Our firm handles many partition matters. A partition action is when one co-owner of a property brings a lawsuit because he no longer wants to co-own a property. The lawsuit usually demands that the property be sold and the proceeds be equitably divided among or between the various co-owners. If a partition action is not settled by the parties, the Court will appoint a Referee to sell the property and distribute the proceeds after hearings are held on how the proceeds should be divided.
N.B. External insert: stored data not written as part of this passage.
(* ===== verification/CreditStatements.v ===== *)
(** * Credit: the statements under the invariant

    For every repository operation the service uses: it succeeds where the
    invariant and its caller's checks hold, up to BIGINT overflow, and its
    effect on the invariant. *)
From S2P Require Import Prelude.
From S2P Require Import GoLib.
From S2P Require Import CreditTypes.
From S2P Require Import CreditDB.
From S2P Require Import CreditAccount.
From S2P Require Import CreditReservation.
From S2P Require Import CreditInvariant.
From stdpp Require Import prelude gmap strings sorting.
From Stdlib Require Import ZArith Lia.

Local Open Scope Z_scope.

(** The one database error that the invariant does not rule out. *)
Definition overflow (e : Error) : Prop := e = numeric_out_of_range.

(** Tables that a ledger posting does not touch. *)
Definition same_orders (db db' : DB) : Prop :=
  reservations db' = reservations db ∧ revisions db' = revisions db
  ∧ assignments db' = assignments db ∧ operations db' = operations db.

Lemma same_orders_trans db1 db2 db3 :
  same_orders db1 db2 → same_orders db2 db3 → same_orders db1 db3.
Proof. intros (?&?&?&?) (?&?&?&?). split_and!; congruence. Qed.

Lemma same_orders_Coupled db db' : same_orders db db' → Coupled db → Coupled db'.
Proof.
  intros (Hr & _ & Ha & _) HC o r. rewrite Hr. intros Hor. specialize (HC o r Hor).
  unfold coupled_row in *. by rewrite Ha.
Qed.

(** The effect of a posting of [bd] and [rd] to account [v]. *)
Definition posted (db db' : DB) (v : string) (bd rd : Z) : Prop :=
  same_orders db db'
  ∧ (∀ w, balance_of db' w = balance_of db w + at_user v bd w)
  ∧ (∀ w, reserved_of db' w = reserved_of db w + at_user v rd w)
  ∧ (∀ w, is_Some (accounts db' !! w) ↔ is_Some (accounts db !! w)).

(** What a posting must satisfy to be accepted by the schema. *)
Definition posting_ok (db : DB) (p : Posting) : Prop :=
  ((po_BalanceDelta p = 0 ∧ po_ReservedDelta p = 0)
    ∨ ledger_deltas_check (ledger_row p 0 0) = true)
  ∧ po_Kind p ≠ account.Grant
  ∧ is_some (po_AssignmentID p)
    = orb (bool_decide (po_Kind p = account.Adjust)) (bool_decide (po_Kind p = account.Revert))
  ∧ ∃ o, po_OrderID p = Some o ∧ is_Some (reservations db !! o)
      ∧ ∀ a, po_AssignmentID p = Some a → is_Some (assignments db !! (o, a)).

Lemma is_some_true {A} (o : option A) : is_Some o → is_some o = true.
Proof. by intros [? ->]. Qed.

Section statements.
  Context `{UUIDv7, !UUIDv7Laws}.

Lemma new_v7_inj n m : new_v7 n = new_v7 m → n = m.
Proof.
  intros Heq. destruct (lt_eq_lt_dec n m) as [[Hlt|?]|Hlt]; [|done|];
    apply new_v7_mono in Hlt; lia.
Qed.

(** A fresh identifier collides with none in the ledger. *)
Lemma ledger_unique_fresh db e :
  (∀ i e', ledger db !! i = Some e' → lg_ID e' = new_v7 i) →
  lg_ID e = new_v7 (length (ledger db)) →
  (lg_Kind e = account.Grant → grants db (lg_UserID e) = 0) →
  ledger_unique_ok db e = true.
Proof.
  intros Hids Hid Hgrant. unfold ledger_unique_ok. apply forallb_forall. intros e' He'.
  apply list_elem_of_In, list_elem_of_lookup in He' as [i Hi].
  rewrite (Hids _ _ Hi), Hid.
  assert (i ≠ length (ledger db)) by (apply lookup_lt_Some in Hi; lia).
  assert ((new_v7 i =? new_v7 (length (ledger db))) = false) as ->.
  { apply Z.eqb_neq. by intros ?%new_v7_inj. }
  simpl. destruct (bool_decide (lg_Kind e = _)) eqn:Hk; [|done]. simpl.
  apply bool_decide_eq_true in Hk. specialize (Hgrant Hk).
  case_bool_decide as Hk'; [|done]. case_bool_decide as Hu; [|done].
  exfalso. unfold grants in Hgrant.
  apply list_elem_of_split_length in Hi as (l1 & l2 & Hl & _).
  rewrite Hl, lsum_app in Hgrant. simpl in Hgrant.
  assert (∀ l, 0 <= lsum (is_grant (lg_UserID e)) l) as Hpos.
  { induction l; simpl; [lia|]. unfold is_grant at 1. case_decide; lia. }
  pose proof (Hpos l1). pose proof (Hpos l2). unfold is_grant in Hgrant at 2.
  rewrite decide_True in Hgrant by done. lia.
Qed.

Lemma InsertLedgerEntry_ok e c db :
  ledger_entries_check e = true → ledger_unique_ok db e = true →
  ledger_references_ok db e = true →
  InsertLedgerEntry e c db = Ok (tt, set_ledger (λ l, l ++ [e]) db).
Proof.
  intros H1 H2 H3. unfold InsertLedgerEntry, ensure, gets, modify, mbind, st_mbind.
  rewrite H1. simpl. rewrite H2. simpl. by rewrite H3.
Qed.

(** The account half of a posting. *)
Lemma wp_ApplyAccountDelta c db v a bd rd Q :
  accounts db !! v = Some a → account_ok v a →
  0 <= ac_Reserved a + rd <= ac_Balance a + bd →
  (∀ row, account_ok v row → ac_Balance row = ac_Balance a + bd →
    ac_Reserved row = ac_Reserved a + rd → Q (Some row) (set_accounts (insert v row) db)) →
  wp (ApplyAccountDelta v bd rd) c db Q overflow.
Proof.
  intros Ha (Hid & ? & ? & ?) Hrange HQ.
  unfold ApplyAccountDelta. apply wp_bind, wp_gets. rewrite Ha.
  unfold bigint_add, is_int64. repeat wp_step; try done.
  - repeat match goal with Hb : bool_decide _ = true |- _ => apply bool_decide_eq_true in Hb end.
    apply HQ; [|done..]. unfold account_ok. simpl. lia || (split_and!; try done; lia).
  - exfalso. unfold accounts_check in *. simpl in *. lia.
Qed.
(** ** Reserve *)

Lemma wp_reserve_apply o req n c db now :
  o ≠ EmptyString → req ≠ EmptyString → 0 < n <= max_int64 → Inv db →
  wp (reserve_apply o req n now) c db (applied o db)
    (λ e, e = ErrReservationReleased ∨ e = ErrIdempotencyConflict ∨ overflow e).
Proof.
  intros Ho Hreq Hn [HP HC]. unfold reserve_apply, tx_Reservation, LockReservation.
  apply wp_bind, wp_bind, wp_gets, wp_ret. destruct (reservations db !! o) as [old|] eqn:Hold; simpl.
  { apply wp_throw. case_decide; auto. }
  apply wp_bind. eapply wp_mono; [by apply (wp_LockAccounts EmptyString 0 0)| |done].
  intros locked db1 (HP1 & [Hsame Hsub] & Hlocked).
  destruct (Hlocked req) as [Hacc Havail]; [by apply list_elem_of_singleton|]. rewrite Havail.
  pose proof Hsame as (Hr & Hv & Has & Hops).
  pose proof (same_orders_Coupled _ _ Hsame HC) as HC1.
  wp_step; [by apply wp_ret|].
  set (r := {| OrderID := o |}). set (row := inserted_row r).
  assert (rr_RequesterID row = Some req) as Hrow by by apply optionalID_some.
  assert (reservations_check row = true) as Hcheck.
  { apply open_row_check; rewrite ?Hrow; try done; simpl; try lia. split_and!; done || lia. }
  apply wp_bind. unfold wp at 1.
  rewrite (tx_InsertReservation_ok EmptyString 0 0); [|done|by rewrite Hr|done|].
  2: { fold row. unfold reservation_references_ok. rewrite Hrow. simpl.
       by rewrite is_some_true. }
  fold row. apply wp_bind.
  assert (Pending req (0 + n) 0 (written row db1)) as HP2.
  { apply Pending_written; try done.
    - by apply (Pending_rename EmptyString).
    - simpl. lia.
    - simpl. lia.
    - rewrite Hrow. by intros w [= <-].
    - intros old'. simpl. rewrite Hr. congruence.
    - apply hold_insert; [by simpl; rewrite Hr|done]. }
  eapply wp_mono; [apply (wp_tx_Post_single req (0 + n) 0); try done| |auto].
  - simpl. change (reserved_of (written row db1) req) with (reserved_of db1 req).
    change (balance_of (written row db1) req) with (balance_of db1 req).
    destruct Hacc as [a Ha]. destruct (account_of _ _ _ _ _ _ HP1 Ha) as (?&?&_&?&_). lia.
  - split; [right; unfold ledger_deltas_check; simpl; lia|]. split; [done|]. split; [done|]. exists o. simpl.
    rewrite optionalID_some by done. split; [done|].
    split; [by rewrite lookup_insert_eq|done].
  - intros [] db' (HP' & (Hr' & Hv' & Has' & Hops') & _ & _ & _). apply wp_ret.
    simpl in HP'. replace (0 + n - n) with 0 in HP' by lia.
    split; [split|split].
    + by apply (Pending_rename req).
    + apply (Coupled_change db1 db' o row); try done.
      * by rewrite Has'.
      * split; [|done]. intros a x. rewrite Has'. intros Hx _. exfalso.
        destruct (pn_assignments _ _ _ _ HP1 _ _ Hx) as (_&_&_&_&_&_&Hpar).
        simpl in Hpar. rewrite Hr, Hold in Hpar. by destruct Hpar.
    + by rewrite Hops'.
    + exists row. split; [done|]. rewrite Hv'. simpl. by rewrite lookup_insert_eq.
Qed.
However, in our experience, most, if not all, partition lawsuits can be settled by the parties before there is a Court-ordered sale. There are generally three ways in which such actions may be resolved. Let’s say there are two co-owners of a house, named Amy and Bob. The first way to settle the action is that Amy buys out Bob’s interest, and becomes the sole owner of the property. The second way is the reverse, in which Bob buys out Amy’s interest and becomes sole owner. The third possibility is that Amy and Bob agree to sell the property to a third party, and also agree on how the sales proceeds will be divided between Amy and Bob after the sale.
This post will discuss the first two scenarios. If one party is buying out another’s interest, it is possible that there is a mortgage lien already on the property. Before finalizing a settlement, a title search should be conducted. This will show all liens and judgments on the property. Experienced counsel can order such a search and interpret the results for the parties. Once this is done, the parties need to decide how an existing mortgage will be handled in any settlement. This will depend on several factors, such as the balance due on the mortgage, which of the parties has been making the payments, and which party is going to remain at the premises after the settlement.